- Directions -
Once you find the line with "destruct (mb_has Uptodate" in the entries below, return exactly every line from it through the line with "(** Replacing a".

- Given records -
(** ** Trimming a chunk *)
Lemma trim_spec s id mb n left :
  membufs s !! id = Some mb → mb_wf mb → 0 < n < mb_length mb →
  mb_is_inuse mb = false → mb_has Flushing mb = false → mb_has CommitPending mb = false →
  (∀ k, weight k mb ≤ st s k ≤ st_g s k) →
  wp (trim id n left) s (λ _ s', mb_updated id mb
    (mb_set_range (if left then mb_offset mb + n else mb_offset mb) (mb_length mb - n) mb) s s').
Proof.
  intros Hid Hwf Hn Hiu Hfl Hcp Hst.
  assert (mb_inuse mb = 0) as Hiu0.
  { unfold mb_is_inuse in Hiu. apply Z.ltb_ge in Hiu. pose proof (wf_inuse _ Hwf). lia. }
  set (mb' := mb_set_range (if left then mb_offset mb + n else mb_offset mb) (mb_length mb - n) mb).
  assert (mb_wf mb') as Hwf'. { destruct Hwf, left; split; simpl; (done || lia). }
  unfold trim. wp_step. eapply get_membuf_wp; [exact Hid|]. wp_asserts cmp. cbv zeta.
  fold mb'. unfold put_membuf. wp_step. wp_step. change (is_inuse mb') with (mb_is_inuse mb). rewrite Hiu. wp_asserts done.
  wp_step. apply is_flushing_wp; [done|]. change (mb_has Flushing mb') with (mb_has Flushing mb).
  rewrite Hfl. wp_asserts done.
  wp_step. apply is_commit_pending_wp; [done|].
  change (mb_has CommitPending mb') with (mb_has CommitPending mb). rewrite Hcp. wp_asserts done.
  change (is_uptodate mb') with (mb_has Uptodate mb). change (is_locked mb') with (mb_has Locked mb).
  pose proof (Hst bytes_dirty) as Hs1. pose proof (Hst bytes_uptodate) as Hs2.
  pose proof (Hst bytes_locked) as Hs3. simpl in Hs1, Hs2, Hs3.
  destruct (mb_has Uptodate mb) eqn:Eu, (mb_has Dirty mb) eqn:Ed, (mb_has Locked mb) eqn:El.
  all: repeat first [ wp_step | (apply is_dirty_wp; [done|]; change (mb_has Dirty mb') with (mb_has Dirty mb); rewrite Ed)
    | apply stat_sub_wp; [simpl; bumps; simpl; lia..|] ].
  all: split; simpl; try done; intros []; bumps; simpl; unfold mb_has in *; simpl;
    rewrite ?Eu, ?Ed, ?El, ?Hfl, ?Hcp, ?Hiu0; simpl; lia.
Qed.

(** Replacing a chunkmap entry and its membuf by a trimmed pair keeps the
    invariant, provided the metrics follow. *)
Lemma inv_trim pin s s' m1 k bc m2 mb k' bc' mb' n :
  invp pin s → chunkmap s = m1 ++ (k, bc) :: m2 →
  membufs s !! bc_alloc_buffer bc = Some mb →
  chunkmap s' = m1 ++ (k', bc') :: m2 → membufs s' = <[bc_alloc_buffer bc := mb']> (membufs s) →
  k' = bc_offset bc' → bc_alloc_buffer bc' = bc_alloc_buffer bc →
  bc_offset bc ≤ bc_offset bc' → 0 < bc_length bc' → bc_end bc' ≤ bc_end bc →
  bc_length bc' = bc_length bc - n → linked bc' mb' → mb_wf mb' →
  (held_out pin (bc_alloc_buffer bc) mb' = true → held_out pin (bc_alloc_buffer bc) mb = true) →
  mb_use_count mb' = mb_use_count mb →
  (∀ c, st s' c = st s c + weight c mb' - weight c mb - (if decide (c = bytes_cached) then n else 0)) →
  (∀ c, st_g s' c - st s' c = st_g s c - st s c) →
  next_id s' = next_id s → backing_file_name s' = backing_file_name s →
  backing_file_fd s' = backing_file_fd s → (plain bc → plain bc') → invp pin s'.
Proof.
  intros Hinv Hsplit Hid Hcm Hheap Hk' Halloc Hlo Hpos Hhi Hn Hlk Hwf' Hheld Huc Hst Hstg Hnx Hnm Hfd Hnew.
  pose proof (inv_wf _ _ Hinv) as Hwf. pose proof (inv_ids _ _ Hinv) as Hids.
  pose proof (inv_bound _ _ Hinv) as Hb. pose proof (inv_num _ _ Hinv) as Hnum.
  pose proof (inv_cached _ _ Hinv) as Hca.
  assert ((k, bc) ∈ chunkmap s) as Hin by (rewrite Hsplit, elem_of_app, elem_of_cons; tauto).
  rewrite Hsplit in Hwf, Hids, Hb, Hnum, Hca.
  assert (∀ i, in_map i (chunkmap s') = in_map i (chunkmap s)) as Hmap.
  { intros i. by rewrite Hcm, Hsplit, !in_map_middle, Halloc. }
  pose proof (cm_wf_shrink _ _ _ _ k' bc' _ Hwf Hk' Hlo Hpos Hhi) as Hwf2.
  pose proof (cm_bytes_le _ _ Hwf2) as Hbl.
  destruct (ids_nodup_middle _ _ _ _ Hids) as [Hids' Hnotin].
  assert (cm_bytes (chunkmap s') = cm_bytes (chunkmap s) - n) as Hbytes.
  { rewrite Hcm, Hsplit, !cm_bytes_app. simpl. lia. }
  split; rewrite ?Hheap, ?Hnx, ?Hnm, ?Hfd; try apply Hinv.
  - by rewrite Hcm.
  - rewrite Hcm, cm_last_end_app in *. simpl in *. destruct m2 as [|[k2 bc2] m']; simpl in *; [lia|done].
  - rewrite Hcm. apply ids_nodup_insert; [done|]. by rewrite Halloc.
  - intros k0 bc0. rewrite Hcm, elem_of_app, elem_of_cons. intros Hin0.
    destruct (decide (bc0 = bc')) as [->|Hne].
    + exists mb'. rewrite Halloc, lookup_insert_eq. done.
    + assert ((k0, bc0) ∈ m1 ++ m2) as Hin1 by (rewrite elem_of_app; naive_solver).
      destruct (inv_link _ _ Hinv k0 bc0) as (mb0 & Hmb0 & ?).
      { rewrite Hsplit, elem_of_app, elem_of_cons. apply elem_of_app in Hin1. tauto. }
      exists mb0. split; [|done]. rewrite lookup_insert_ne; [done|]. intros Heq.
      apply bool_decide_eq_false in Hnotin. apply Hnotin, elem_of_ids. eauto.
  - intros i x. destruct (decide (i = bc_alloc_buffer bc)) as [->|?].
    + rewrite lookup_insert_eq. intros [= <-]. split; [done|]. by apply (inv_heap _ _ Hinv _ mb).
    + rewrite lookup_insert_ne by done. apply (inv_heap _ _ Hinv).
  - intros i x. rewrite Hmap. destruct (decide (i = bc_alloc_buffer bc)) as [->|?].
    + rewrite lookup_insert_eq. intros [= <-]. pose proof (inv_refs _ _ Hinv _ _ Hid).
      rewrite Huc. destruct (held_out pin _ mb'); [rewrite Hheld in * by done; done|].
      destruct (held_out pin _ mb), (in_map _ _); simpl in *; lia.
    + rewrite lookup_insert_ne by done. apply (inv_refs _ _ Hinv).
  - intros c Hc. rewrite Hst, (msum_insert _ _ _ mb), (inv_st _ _ Hinv c Hc) by done.
    destruct c; try done; simpl; lia.
  - rewrite Hst. simpl. rewrite Hcm, Hnum, !length_app. simpl. lia.
  - rewrite Hst, Hbytes, (inv_cached _ _ Hinv). simpl. lia.
  - intros c. rewrite Hst. pose proof (inv_weight_le _ _ Hinv _ mb c Hid).
    pose proof (weight_nonneg c _ Hwf'). case_decide as Hc; [|lia]. subst c.
    rewrite (inv_cached _ _ Hinv). simpl. rewrite Hcm in Hbytes. lia.
  - intros c. pose proof (inv_g _ _ Hinv c). pose proof (Hstg c). lia.
  - intros i Hi. rewrite Hmap. by apply (inv_pin _ _ Hinv).
  - intros k0 bc0. rewrite Hcm, elem_of_app, elem_of_cons. intros Hin0.
    destruct (decide (bc0 = bc')) as [->|Hne]; [by apply Hnew, (inv_plain _ _ Hinv k)|].
    apply (inv_plain _ _ Hinv k0). rewrite Hsplit, elem_of_app, elem_of_cons. naive_solver.
Qed.

(** [bc] cut down to the range [off, e). *)
Definition cut (bc : bytes_chunk) (off e : Z) : bytes_chunk :=
  Chunk (bc_alloc_buffer bc) off (e - off) (bc_buffer_offset bc + (off - bc_offset bc))
    (bc_pvt bc) (bc_num_backend_calls_issued bc) (bc_is_whole bc) (bc_is_new bc).

(** The effect of trimming. *)
Record chunk_trimmed (bc : bytes_chunk) (mb : membuf) (k' : Z) (bc' : bytes_chunk) (m1 m2 : cmap)
    (s s' : cache) : Prop := {
  ct_chunkmap : chunkmap s' = m1 ++ (k', bc') :: m2;
  ct_other : ∀ i, i ≠ bc_alloc_buffer bc → membufs s' !! i = membufs s !! i;
  ct_this : membufs s' !! bc_alloc_buffer bc =
    Some (mb_set_range (bc_offset bc') (bc_length bc') mb);
  ct_next : next_id s' = next_id s;
  ct_size : cache_size s' = cache_size s;
}.

Lemma trim_chunk_right_spec pin s m1 k bc m2 mb e :
  invp pin s → chunkmap s = m1 ++ (k, bc) :: m2 →
  membufs s !! bc_alloc_buffer bc = Some mb → safe_mb mb = true →
  bc_offset bc < e < bc_end bc →
  wp (trim_chunk_right k e (bc_end bc - e)) s (λ _ s',
    invp pin s' ∧ chunk_trimmed bc mb k (cut bc (bc_offset bc) e) m1 m2 s s').
Proof.
  intros Hinv Hsplit Hid Hsafe He. destruct (inv_heap _ _ Hinv _ _ Hid) as [Hwf _].
  unfold safe_mb in Hsafe. apply andb_true_iff in Hsafe as [[Hiu%negb_true_iff Hd%negb_true_iff]%andb_true_iff Hcp%negb_true_iff].
  pose proof (not_inuse_not_flushing _ Hwf Hiu) as Hfl.
  assert ((k, bc) ∈ chunkmap s) as Hin by (rewrite Hsplit, elem_of_app, elem_of_cons; tauto).
  destruct (inv_link _ _ Hinv _ _ Hin) as (mb0 & Hmb0 & [Hlo Hll Hlb]). simplify_eq.
  pose proof (inv_wf _ _ Hinv) as Hw. rewrite Hsplit in Hw.
  assert (∀ k' bc', (k', bc') ∈ m1 → k' < k) as Hlt by (intros ? ? ?; by eapply cm_wf_keys_lt).
  destruct (inv_chunk_bounds _ _ Hinv _ _ Hin) as (-> & _ & _ & _). unfold bc_end in *.
  set (mb' := mb_set_range (mb_offset mb) (mb_length mb - (bc_offset bc + bc_length bc - e)) mb).
  unfold trim_chunk_right. wp_step. eapply chunk_at_spec; [done|exact Hin|]. cbv zeta.
  wp_asserts cmp. wp_step. wp_step. rewrite Hsplit, cm_update_split by done.
  wp_step. unfold put_chunkmap. wp_step. wp_step. eapply wp_mono.
  { apply (trim_spec _ _ mb); simpl; try done; try lia. intros c.
    split; [by eapply inv_weight_le|apply (inv_g _ _ Hinv)]. }
  simpl. fold mb'. intros _ s1 Hupd.
  pose proof (inv_cached _ _ Hinv) as Hca. rewrite Hsplit, cm_bytes_app in Hca. simpl in Hca.
  pose proof (cm_bytes_le _ _ (cm_wf_remove _ _ _ _ _ Hw)) as Hbl. rewrite cm_bytes_app in Hbl.
  pose proof (inv_g _ _ Hinv bytes_cached). destruct Hupd as [_ Hh Hs Hsg Hc Hn Hf Hnm _ Hsz]. simpl in *.
  apply stat_sub_wp. { rewrite Hs. simpl. lia. } { rewrite Hsg. simpl. lia. }
  assert (mb_wf mb') as Hwf'. { destruct Hwf; split; simpl; (done || lia). }
  split; [|split; simpl].
  - eapply (inv_trim pin s _ m1 _ bc m2 mb (bc_offset bc) (cut bc (bc_offset bc) e) mb'
              (bc_offset bc + bc_length bc - e)); simpl; try done; try lia.
    + rewrite Hc. unfold cut. by rewrite Z.sub_diag, Z.add_0_r.
    + unfold bc_end. simpl. lia.
    + split; simpl; lia.
    + intros c. unfold stat_bump. rewrite Hs. case_decide as E1; case_decide as E2; subst; (done || lia).
    + intros c. unfold stat_bump. rewrite Hs, Hsg. case_decide; lia.
  - rewrite Hc. unfold cut. by rewrite Z.sub_diag, Z.add_0_r.
  - intros i Hi. by rewrite Hh, lookup_insert_ne.
  - rewrite Hh, lookup_insert_eq. unfold mb'. do 2 f_equal; lia.
  - done.
  - done.
Qed.

Lemma trim_chunk_left_spec pin s m1 k bc m2 mb n :
  invp pin s → chunkmap s = m1 ++ (k, bc) :: m2 →
  membufs s !! bc_alloc_buffer bc = Some mb → safe_mb mb = true →
  0 < n < bc_length bc →
  wp (trim_chunk_left k n) s (λ k' s',
    k' = bc_offset bc + n ∧ invp pin s' ∧ chunk_trimmed bc mb k'
      (Chunk (bc_alloc_buffer bc) k' (bc_length bc - n) (bc_buffer_offset bc + n) 0 0 true false)
      m1 m2 s s').
Proof.
  intros Hinv Hsplit Hid Hsafe Hn. destruct (inv_heap _ _ Hinv _ _ Hid) as [Hwf _].
  unfold safe_mb in Hsafe. apply andb_true_iff in Hsafe as [[Hiu%negb_true_iff Hd%negb_true_iff]%andb_true_iff Hcp%negb_true_iff].
  pose proof (not_inuse_not_flushing _ Hwf Hiu) as Hfl.
  assert ((k, bc) ∈ chunkmap s) as Hin by (rewrite Hsplit, elem_of_app, elem_of_cons; tauto).
  destruct (inv_link _ _ Hinv _ _ Hin) as (mb0 & Hmb0 & [Hlo Hll Hlb]). simplify_eq.
  pose proof (inv_wf _ _ Hinv) as Hw. rewrite Hsplit in Hw.
  assert (∀ k' bc', (k', bc') ∈ m1 → k' < k) as Hlt by (intros ? ? ?; by eapply cm_wf_keys_lt).
  assert (∀ k' bc', (k', bc') ∈ m2 → bc_end bc ≤ k') as Hgt by (intros ? ? ?; by eapply cm_wf_keys_gt).
  destruct (inv_chunk_bounds _ _ Hinv _ _ Hin) as (-> & _ & _ & _). unfold bc_end in *.
  set (mb' := mb_set_range (mb_offset mb + n) (mb_length mb - n) mb).
  assert (mb_wf mb') as Hwf'. { destruct Hwf; split; simpl; (done || lia). }
  pose proof (inv_refs _ _ Hinv _ _ Hid) as Hr.
  unfold trim_chunk_left. wp_step. eapply chunk_at_spec; [done|exact Hin|]. cbv zeta.
  wp_step. wp_step. rewrite Hsplit, cm_update_split by done.
  unfold put_chunkmap. wp_step. wp_step. wp_step. eapply wp_mono.
  { apply (trim_spec _ _ mb); simpl; try done; try lia. intros c.
    split; [by eapply inv_weight_le|apply (inv_g _ _ Hinv)]. }
  simpl. fold mb'. intros _ s1 Hu1.
  pose proof (inv_cached _ _ Hinv) as Hca. rewrite Hsplit, cm_bytes_app in Hca. simpl in Hca.
  pose proof (cm_bytes_le _ _ (cm_wf_remove _ _ _ _ _ Hw)) as Hbl. rewrite cm_bytes_app in Hbl.
  pose proof (inv_g _ _ Hinv bytes_cached). destruct (inv_mem _ _ Hinv) as [Hnm Hfd].
  destruct Hu1 as [_ Hh1 Hs1 Hg1 Hc1 Hn1 Hf1 Hm1 _ Hz1]. simpl in *.
  wp_step. apply stat_sub_wp. { rewrite Hs1. simpl. lia. } { rewrite Hg1. simpl. lia. }
  unfold chunkmap_emplace. wp_step. wp_step. eapply wp_mono.
  { eapply (bytes_chunk_view_raw _ _ mb'); simpl; try done; try lia; try congruence.
    rewrite Hh1. apply lookup_insert_eq. }
  simpl. intros bc2 s2 [-> Hu2]. destruct Hu2 as [_ Hh2 Hs2 Hg2 Hc2 Hn2 Hf2 Hm2 _ Hz2]. simpl in *.
  wp_step. wp_step. rewrite Hc2, Hc1.
  change (m1 ++ (bc_offset bc, ?x) :: m2) with (m1 ++ [(bc_offset bc, x)] ++ m2). rewrite app_assoc.
  rewrite cm_try_emplace_split.
  2: { intros k' bc' [?|?%list_elem_of_singleton]%elem_of_app; [|simplify_eq; lia].
       pose proof (Hlt k' bc'). naive_solver lia. }
  2: { intros k' bc' Hin'. pose proof (Hgt _ _ Hin'). lia. }
  wp_asserts done. unfold put_chunkmap. wp_step. wp_step. unfold chunkmap_erase, chunk_at. wp_step. wp_step. wp_step.
  rewrite <- app_assoc. simpl. wp_step. { by apply cm_lookup_split. }
  wp_step. wp_step. wp_step. simpl. rewrite cm_erase_split by done. unfold put_chunkmap. wp_step.
  unfold bytes_chunk_dtor, shared_ptr_reset. simpl. wp_step. eapply get_membuf_wp.
  { simpl. rewrite Hh2. apply lookup_insert_eq. }
  simpl. destruct (Z.eqb_spec (mb_use_count mb + 1) 1); [lia|].
  unfold put_membuf. wp_step. wp_step. split; [done|]. simpl.
  assert (∀ c, weight c (mb_set_use_count (mb_use_count mb + 1) mb') = weight c mb') as Hw2 by (by intros []).
  split; [|split; simpl; [done| | |congruence|congruence]].
  - eapply (inv_trim pin s _ m1 _ bc m2 mb (bc_offset bc + n)
      (Chunk (bc_alloc_buffer bc) (bc_offset bc + n) (bc_length bc - n) (bc_buffer_offset bc + n) 0 0 true false)
      (mb_set_use_count (mb_use_count mb + 1 - 1) mb') n); simpl; try done; try lia; try congruence.
    + by rewrite Hh2, Hh1, !insert_insert_eq.
    + unfold bc_end. simpl. lia.
    + split; simpl; lia.
    + by destruct Hwf'; split.
    + intros c. rewrite Hs2, Hw2. unfold stat_bump. rewrite Hs1.
      assert (weight c (mb_set_use_count (mb_use_count mb + 1 - 1) mb') = weight c mb') as -> by (by destruct c).
      repeat case_decide; subst; (done || lia).
    + intros c. rewrite Hs2, Hg2, Hw2. unfold stat_bump. rewrite Hs1, Hg1. case_decide; lia.
  - intros i Hi. rewrite Hh2, Hh1, !lookup_insert_ne by done. done.
  - rewrite lookup_insert_eq. unfold mb', mb_set_use_count, mb_set_range. simpl. do 2 f_equal; lia.
Qed.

- Response to this exercise -
  destruct (mb_has Uptodate mb) eqn:Eu, (mb_has Dirty mb) eqn:Ed, (mb_has Locked mb) eqn:El.
  all: repeat first [ wp_step | (apply is_dirty_wp; [done|]; change (mb_has Dirty mb') with (mb_has Dirty mb); rewrite Ed)
    | apply stat_sub_wp; [simpl; bumps; simpl; lia..|] ].
  all: split; simpl; try done; intros []; bumps; simpl; unfold mb_has in *; simpl;
    rewrite ?Eu, ?Ed, ?El, ?Hfl, ?Hcp, ?Hiu0; simpl; lia.
Qed.

(** Replacing a chunkmap entry and its membuf by a trimmed pair keeps the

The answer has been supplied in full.